Como aprendido O mundoo órgão ordinal foi apreendido, no início de março, pela sua célula “denunciante” de uma queixa disciplinar apresentada em setembro de 2025, por cerca de trinta ex-pacientes do Doutor V. ou membros dos seus familiares, por “atos de obstrução de medidas de assistência e omissão de prestação de assistência, falta de denúncia de maus-tratos infligidos a pessoa vulnerável e tomada ilegal de interesses”.

Os queixosos criticam, entre outras coisas, o conselho departamental da ordem dos médicos de Isère por não ter “nunca exerceu a sua função fiscalizadora e as suas responsabilidades nomeadamente no que diz respeito ao desencadeamento da justiça disciplinar nem exerceu o mínimo controlo da competência do Doutor V. ou do seu respeito pela sua ética”.

Com base, nomeadamente, na audição de outro praticante, o Doutor B., na vertente penal do processo, consideram que o antigo vice-presidente do conselho departamental da ordem, Doutor L., teria tido conhecimento já em 2014 do “suspeita grave de perigo que este cirurgião representa para os seus pacientes, sem contudo agir ou exercer qualquer dos poderes ou deveres que lhe competem e, nomeadamente, o dever de denunciar” à justiça.

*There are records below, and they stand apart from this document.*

(** Whatever the socket replies, the datagrams handed to it are the wire
    datagrams of consecutive positions; the loop ends normally only after
    all of them, with the bytes left after the last. *)
Lemma chunkLoop_trace (todo : nat) :
  forall (i : nat) (s s' : World) r,
    (Z.of_nat (i + todo) - 1) * D <= len cBytes ->
    Z.of_nat (i + todo) <= 255 ->
    loop todo (Z.of_nat i) (left_at i) s = (r, s') ->
    exists m : nat,
      (m <= todo)%nat
      /\ s' = handed (map datagram (seq i m)) s
      /\ (forall bytesLeft, r = Returned (inr bytesLeft) ->
            m = todo /\ bytesLeft = left_at (i + todo))
      /\ (forall n, r <> Returned (inl (n, None)))
      /\ (forall p, r = Panicked p -> p = NilDereference).
Proof.
  induction todo as [|todo IH]; intros i s s' r Hreach H255 Hrun.
  - cbn in Hrun. injection Hrun as <- <-. exists 0%nat.
    rewrite handed_nil, Nat.add_0_r.
    split; [lia|]. split; [reflexivity|]. split; [|split].
    + intros bytesLeft Hr. injection Hr as <-. split; reflexivity.
    + intros n. discriminate.
    + intros p. discriminate.
  - assert (Hi : Z.of_nat i * D <= len cBytes) by nia.
    assert (Hstop : forall e : Z * option error,
               snd e <> None ->
               (Returned (inl e), handed [datagram i] s) = (r, s') ->
               exists m : nat,
                 (m <= S todo)%nat
                 /\ s' = handed (map datagram (seq i m)) s
                 /\ (forall bytesLeft, r = Returned (inr bytesLeft) ->
                       m = S todo /\ bytesLeft = left_at (i + S todo))
                 /\ (forall n, r <> Returned (inl (n, None)))
                 /\ (forall p, r = Panicked p -> p = NilDereference)).
    { intros e He Heq. injection Heq as <- <-. exists 1%nat.
      split; [lia|]. split; [reflexivity|]. split; [|split].
      - intros bytesLeft. discriminate.
      - intros n Hr. injection Hr as ->. apply He. reflexivity.
      - intros p. discriminate. }
    destruct (conn w) as [c|] eqn:Hc.
    + rewrite (chunkLoop_step todo i c s Hc Hi) in Hrun by lia.
      cbv zeta in Hrun.
      destruct (c (length (sent s)) (datagram i)) as [n [e|]] eqn:Hreply.
      * eapply Hstop; [|exact Hrun]; cbn; discriminate.
      * destruct (n =? len (datagram i)).
        -- assert (Hreach' : (Z.of_nat (S i + todo) - 1) * D <= len cBytes).
           { replace (S i + todo)%nat with (i + S todo)%nat by lia. exact Hreach. }
           assert (H255' : Z.of_nat (S i + todo) <= 255) by lia.
           destruct (IH (S i) _ _ _ Hreach' H255' Hrun)
             as (m & Hm & Hs & Hend & Herr & Hpanic).
           exists (S m). rewrite Hs, handed_handed.
           split; [lia|]. split; [reflexivity|].
           split; [|split; [exact Herr | exact Hpanic]].
           intros bytesLeft Hr. destruct (Hend _ Hr) as [-> ->].
           split; [reflexivity | f_equal; lia].
        -- eapply Hstop; [|exact Hrun]; cbn; discriminate.
    + rewrite (chunkLoop_nil_conn todo i s Hc Hi) in Hrun.
      injection Hrun as <- <-. exists 0%nat. rewrite handed_nil.
      split; [lia|]. split; [reflexivity|]. split; [|split].
      * intros bytesLeft. discriminate.
      * intros n. discriminate.
      * intros p Hp. injection Hp as <-. reflexivity.
Qed.

(** While the socket accepts the datagrams whole, the loop moves on. *)
Lemma chunkLoop_accepted_prefix (c : Conn) (m : nat) :
  forall (todo i : nat) (s : World),
    conn w = Some c ->
    (Z.of_nat (i + m) - 1) * D <= len cBytes ->
    Z.of_nat (i + m) <= 255 ->
    (forall j : nat, (j < m)%nat ->
       c (length (sent s) + j)%nat (datagram (i + j)) =
         (len (datagram (i + j)), None)) ->
    loop (m + todo) (Z.of_nat i) (left_at i) s =
      loop todo (Z.of_nat (i + m)) (left_at (i + m))
        (handed (map datagram (seq i m)) s).
Proof.
  induction m as [|m IH]; intros todo i s Hc Hreach H255 Hacc.
  - cbn [seq map Nat.add]. rewrite handed_nil, Nat.add_0_r. reflexivity.
  - assert (Hi : Z.of_nat i * D <= len cBytes) by nia.
    cbn [Nat.add].
    rewrite (chunkLoop_step (m + todo) i c s Hc Hi) by lia.
    cbv zeta.
    pose proof (Hacc 0%nat ltac:(lia)) as H0.
    rewrite !Nat.add_0_r in H0. rewrite H0, Z.eqb_refl.
    rewrite IH.
    + rewrite handed_handed. cbn [seq map app].
      replace (S i + m)%nat with (i + S m)%nat by lia. reflexivity.
    + exact Hc.
    + replace (S i + m)%nat with (i + S m)%nat by lia. exact Hreach.
    + lia.
    + intros j Hj. specialize (Hacc (S j) ltac:(lia)).
      unfold handed. cbn [sent]. rewrite length_app. cbn [length].
      replace (length (sent s) + 1 + j)%nat with (length (sent s) + S j)%nat by lia.
      replace (S i + j)%nat with (i + S j)%nat by lia.
      exact Hacc.
Qed.

(** The bytes that the first [k] positions carry. *)
Lemma left_at_reached (k : nat) :
  Z.of_nat k * D <= len cBytes ->
  left_at k = len cBytes - Z.of_nat k * D.
Proof. intros H. unfold bytesLeft_at. lia. Qed.
End SendLoop.

(** ** Chunk counting *)

Lemma chunkCount_unchunked (w : writer) (b : list byte) :
  len b <= chunkSize w -> chunkCount w b = Returned 1.
Proof.
  intros H. unfold chunkCount. cbv zeta.
  apply Z.leb_le in H. rewrite H. reflexivity.
Qed.

(** Above the limit the count is the quotient plus one. The length of a
    slice stays below [max_int], so the addition does not wrap. *)
Lemma chunkCount_chunked (w : writer) (b : list byte) :
  0 < chunkDataSize w -> chunkSize w < len b < max_int ->
  chunkCount w b = Returned (len b / chunkDataSize w + 1).
Proof.
  intros HD [Hgt Hint]. unfold chunkCount. cbv zeta.
  apply Z.leb_gt in Hgt. rewrite Hgt.
  replace (chunkDataSize w =? 0) with false by (symmetry; apply Z.eqb_neq; lia).
  pose proof (len_nonneg b) as H0.
  assert (Hq : 0 <= len b / chunkDataSize w <= len b).
  { split; [apply Z.div_pos; lia|].
    apply Z.div_le_upper_bound; nia. }
  assert (Hmax : max_int = 9223372036854775807) by reflexivity.
  assert (Hmin : min_int = -9223372036854775808) by reflexivity.
  unfold int_add, int_quot.
  rewrite Z.quot_div_nonneg by lia.
  rewrite (wrap64_id (len b / chunkDataSize w)) by lia.
  f_equal. apply wrap64_id. lia.
Qed.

O Doutor B. disse aos investigadores que ele ” recebido “, “por volta de 2014”, “uma chamada” do doutor L. “do conselho da ordem”: “Ele me disse que era melhor redirecionar os pacientes ao médico assistente, em vez de enviá-los diretamente a outro cirurgião do centro. » Neste caso, Doutor V. Solicités, nem o conselho da ordem departamental de Isère nem o Doutor L. intervieram. Não mais do que o conselho nacional da ordem.